Limited capacity for ACP

Another frequent situation is that a patient is a valid candidate, but the clinician has limited time during the day to initiate ACP (ie, the “crazy day in the clinic”). We simulated this factor as a hard constraint on the capacity of the General Medicine service to intervene. We proceeded similarly to the best case simulation except that for each day we capped the number of true positives to some fixed limit (1, 2, 3, or 4). Any true positives in excess of this limit were counted as false negatives. As before, we compared the net maximum utility under each scenario against that of the best case.

Failure to complete ACP due to early discharge

A significant fraction (57%) of hospital stays is 3 days or less, while ACP may take several days due to logistical constraints, such as scheduling time with family members. For each true positive patient, we sampled the time required to complete ACP from an exponential distribution with different means; representing scenarios in which it takes 1, 2, 3, or 4 days on average to complete ACP. If the sampled time to completion exceeds the true length of stay for the patient, we count the patient as false negative from failure to complete ACP due to early discharge. As before we compared the net maximum utility under each scenario against that of the best case.

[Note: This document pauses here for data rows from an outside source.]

Lemma scan_short e x t :
  e ≠ 117 → Json.unescape e = Some x →
  Json.scanstring (92 :: e :: t) = Json.push x (Json.scanstring t).
Proof. intros ? H. cbn [Json.scanstring]. cmp_lia. by rewrite H. Qed.

Lemma scan_u h1 h2 h3 h4 uni t2 :
  Json.hex4 h1 h2 h3 h4 = Some uni →
  Json.scanstring (92 :: 117 :: h1 :: h2 :: h3 :: h4 :: t2)
  = if is_high_surrogate uni then
      match low_ahead t2 with
      | None => None
      | Some None => Json.push uni (Json.scanstring t2)
      | Some (Some (uni2, t5)) =>
          Json.push (Json.join_surrogates uni uni2) (Json.scanstring t5)
      end
    else Json.push uni (Json.scanstring t2).
Proof.
  intros H. cbn [Json.scanstring]. cmp_lia. rewrite H.
  destruct (is_high_surrogate uni); [|done].
  unfold low_ahead. repeat (case_match; try done).
Qed.

Lemma low_ahead_u_escape n t : 0 <= n < 65536 →
  low_ahead (Json.u_escape n ++ t)
  = if is_low_surrogate n then Some (Some (n, t)) else Some None.
Proof.
  intros Hn. unfold Json.u_escape. cbn [app low_ahead]. cmp_lia.
  by rewrite hex4_hexdigits.
Qed.

Lemma scan_u_escape n t : 0 <= n < 65536 →
  Json.scanstring (Json.u_escape n ++ t)
  = if is_high_surrogate n then
      match low_ahead t with
      | None => None
      | Some None => Json.push n (Json.scanstring t)
      | Some (Some (uni2, t5)) =>
          Json.push (Json.join_surrogates n uni2) (Json.scanstring t5)
      end
    else Json.push n (Json.scanstring t).
Proof.
  intros Hn. unfold Json.u_escape. cbn [app].
  apply scan_u, hex4_hexdigits, Hn.
Qed.

Ltac split_ifs :=
  repeat match goal with
  | |- context [if ?a =? ?b then _ else _] => destruct (Z.eqb_spec a b)
  | |- context [if ?a <? ?b then _ else _] => destruct (Z.ltb_spec a b)
  | |- context [if (?a <=? ?b) && (?c <=? ?d) then _ else _] =>
      destruct (Z.leb_spec a b); destruct (Z.leb_spec c d); cbn [andb]
  end.

Lemma high_surrogate_true c : is_high_surrogate c = true ↔ 0xD800 <= c <= 0xDBFF.
Proof. unfold is_high_surrogate. rewrite andb_true_iff, Z.leb_le, Z.leb_le. lia. Qed.

Lemma low_surrogate_true c : is_low_surrogate c = true ↔ 0xDC00 <= c <= 0xDFFF.
Proof. unfold is_low_surrogate. rewrite andb_true_iff, Z.leb_le, Z.leb_le. lia. Qed.

Lemma high_surrogate_false c : is_high_surrogate c = false ↔ (c < 0xD800 ∨ 0xDBFF < c).
Proof. unfold is_high_surrogate. rewrite andb_false_iff, Z.leb_gt, Z.leb_gt. lia. Qed.

Lemma low_surrogate_false c : is_low_surrogate c = false ↔ (c < 0xDC00 ∨ 0xDFFF < c).
Proof. unfold is_low_surrogate. rewrite andb_false_iff, Z.leb_gt, Z.leb_gt. lia. Qed.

Effect of an outpatient ACP pathway

An outpatient care pathway for ACP may significantly mitigate decreases in achieved benefit from factors such as capacity constraints or failure to complete ACP due to discharge. To simulate this, we flipped a weighted coin for each patient who was moved from the true positive to the false negative categories due to a capacity constraint or early discharge. This coin flip represents the probability that the outpatient ACP pathway will be successful in serving the patient. We varied this probability from 0, 0.5, and 1.0, while keeping rejection for nonclinical reasons at 10%, a capacity constraint of 3 ACP interventions daily, and a mean time to completion of 2 days. As before, we compared the net maximum utility under each scenario against that of the best case.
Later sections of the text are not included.